Oh..one quick question...The olive oil you use...Is it that extra virgin stuff...used more for toping bread,with noodles etc....Or just the regular cheeper stuff people use for frying?

Thanks...Gona try this sometime this week..:)

Creek
 
I'm gona give this a shot....I wish I could watch somebody do this..Hahahahaha..:)

I'll learn..because I believe trying multiple time...will pay off..Hopefuly not after a dozen attempts...:(

I really thought I was onto something with my Jiffy Crust Mix...(smile)..I should be greatful that I'm at least 1 step ahead of a Dominos..or those cheep Tony's Pizza..that taste artifical..Not to mention just awful.

I'm glad you pointed out how the dough should be...when making it ready for the crust..How it should feel...Because I wouldn't know....Oooh man...(laughing)

So far every pizza I've made...the dough has been a little different everytime..I have not been consistant in mastering it yet...:(

Oh..one quick question...The olive oil you use...Is it that extra virgin stuff...used more for toping bread,with noodles etc....Or just the regular cheeper stuff people use for frying?

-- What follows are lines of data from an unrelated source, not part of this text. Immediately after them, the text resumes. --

Lemma keeps_inherit_acl id fd s g (Q : unit → OverlayInner → fds → Prop) :
  inner_ok g s → changeable g fd → (∀ s' g', g ⊆ g' → inner_ok g' s' → Q tt s' g') →
  sm_wp SAFE (inherit_acl config id fd) s g Q.
Proof using. intros Hok Hfd HQ. unfold inherit_acl. inner_go; apply HQ; done. Qed.

Lemma keeps_insert_child_node pid n :
  simple_name (name n) → hidden_path n = None → keeps (insert_child_node pid n) any.
Proof using. intros Hn Hh s g Q Hok HQ. unfold insert_child_node. inner_go; inner_end HQ. Qed.

(** ** Merging directories *)

Lemma wh_prefix_name_simple nm w : simple_name nm → wh_prefix_name nm = Some w → simple_name w.
Proof using.
  unfold wh_prefix_name, simple_name. intros Hn. destruct (_ && _); intros [= <-].
  intros Hin. apply Hn. rewrite <-(take_drop 4 nm), elem_of_app. by right.
Qed.

Ltac child_rule :=
  lazymatch goal with
  | |- sm_wp _ (insert_child_node _ _) _ _ _ =>
      apply keeps_insert_child_node; [assumption|done|solve_inner|intros ? ? ? ? ? _; advance]
  end.
Ltac load_go := repeat (first [progress inner_go | child_rule]).

Lemma keeps_load_entry pid path k e :
  (k < length ls)%nat → simple_name (rde_name e) → keeps (load_entry config pid path k e) any.
Proof using.
  intros Hk He s g Q Hok HQ. unfold load_entry. load_go; inner_end HQ.
Qed.

Lemma keeps_load_entries pid path k es :
  (k < length ls)%nat → Forall (λ e, simple_name (rde_name e)) es →
  keeps (load_entries config pid path k es) any.
Proof using.
  intros Hk Hes. induction Hes as [|e es He Hes IH]; intros s g Q Hok HQ; cbn [load_entries];
    [wps; by apply HQ|].
  wps. apply keeps_load_entry; [done..|]. intros [] s' g' Hg Hok' _.
  apply IH; [done|]. intros. apply HQ; [by transitivity g'|done..].
Qed.

Lemma keeps_load_layers pid path last stop idxs :
  Forall (λ k, (k < length ls)%nat) idxs → keeps (load_layers config pid path last stop idxs) any.
Proof using.
  intros Hidx. revert stop. induction Hidx as [|k idxs Hk Hidx IH]; intros stop s g Q Hok HQ;
    cbn [load_layers]; [wps; by apply HQ|].
  destruct stop; [wps; by apply HQ|].
  inner_go; try (apply IH; [solve_inner|]); try (intros; apply HQ; [by etransitivity|done..]); try inner_end HQ.
  apply keeps_load_entries; [done|auto|solve_inner|]. intros ? ? ? ? ? _. advance.
  inner_go; (apply IH; [solve_inner|]; intros; apply HQ; [by etransitivity|done..]).
Qed.

Lemma seq_lt n : Forall (λ k, (k < n)%nat) (seq 0 n).
Proof using. apply Forall_forall. intros k Hk%elem_of_seq. lia. Qed.

Lemma keeps_load_dir_impl pid path last : keeps (load_dir_impl config pid path last) any.
Proof using.
  intros s g Q Hok HQ. unfold load_dir_impl. wps. rewrite (io_layers _ _ Hok).
  apply keeps_load_layers; [apply seq_lt|done|]. intros ? ? ? ? ? _. advance. inner_go. inner_end HQ.
Qed.

Lemma keeps_reload_dir id : keeps (reload_dir config id) any.
Proof using.
  intros s g Q Hok HQ. unfold reload_dir. inner_go; try inner_end HQ.
  apply keeps_load_dir_impl; [solve_inner|]. intros ? ? ? ? ? _. advance. wps. inner_end HQ.
Qed.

Thanks...Gona try this sometime this week..:)

Creek

Let's just put it this way, Joy of Sex was a play on the font of Joy of Cooking that came before, (no pun intended).
 
Let's just put it this way, Joy of Sex was a play on the font of Joy of Cooking that came before, (no pun intended).

No need for the heads up..or to apologize for a good giggle...(smile).

Olive oil is meant to be used for cooking...(smile)...and those sticky dough balls are suppose to be meant for making a pizza crust with...Hahahaha..:)

They say the quickest way to a man's heart..is his stomach..Some women like to be wined & dined as well...

I see what ya mean...good cooking..is good forplay...:)

I guess when it comes to love..and when a couple is together for a long period of time...It is a sexual cook-book between two people...That's a nice thought & memory...We've all been there...

Boy..I can just imagine if we were talking about Breadsticks here.....(smile).

Thanks for the recipe...will most definate put it into action.